PHYSIOLOGICAL CORRELATE OF FIXATION DISENGAGEMENT IN THE PRIMATES FRONTAL EYE FIELD

1. We recorded from the frontal eye field (FEF) of rhesus monkeys while they performed the gap task in which the fixation point disappears 200 ms before the appearance of the peripheral saccadic target. This gap allows the disengagement of fixation to begin before the acquisition of saccade coordinates, thereby greatly reducing saccade latency (''gap effect''). Very short-latency saccades obtained in this gap task have been called ''express saccades''. 2. We studied 145 FEF neurons that had presaccadic activity on conventional saccade tasks. When tested in the gap task with a 200-ms gap, nearly half of these neurons (69) increased their discharge rate in response to the disappearance of the fixation target.
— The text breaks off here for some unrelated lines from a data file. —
(* ===== verification/_CoqProject ===== *)
-Q . S2P
Prelude.v
PyStr.v
PyObj.v
Json.v
JsonDecode.v
Resolver.v
Dotenv.v
DotenvParser.v
Net.v
Adapter.v
Repl.v
Transport.v
JsonError.v
Session.v
Retry.v
Program.v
We call this increase a fixation-disengagement discharge (FDD). The mean latency of the start of the FDD relative to the fixation light extinction was 149 +/- 36 (SD) ms. 3. Gap-task trials with the saccade target in the cell's response held were randomly intermixed with trials having the target opposite to the cell's held. The FDD was present in both cases: on trials into the response field, the FDD was followed by the cell's presaccadic burst. On trials opposite the cell's field, the FDD activity was suppressed prior to the saccade. 4. The FDD was most likely to be found in cells that had the movement type of presaccadic activity, i.e., movement cells and visuomovement cells. FDD was observed in 57% of visuomovement cells A, B, and C, 50% with movement activity, and 18% purely visual. 5. The magnitude of FDD varied across cells but was usually less than the cell's saccade-related burst. With the 200-ms gap there was often a momentary reduction in spike rate between the FDD and the start of the saccade-related burst of movement cells. 6. We conclude that many FEF cells carry a physiological correlate of the disengagement of fixation. A FEF role in controlling fixation disengagement is consistent with the difficulties that patients with FEF lesions have in suppressing inappropriate saccades. In intact subjects, the FEF's FDD could prime oculomotor structures downstream (i.e., superior colliculus) such that the subsequent appearance of a peripheral target would trigger short-latency saccades.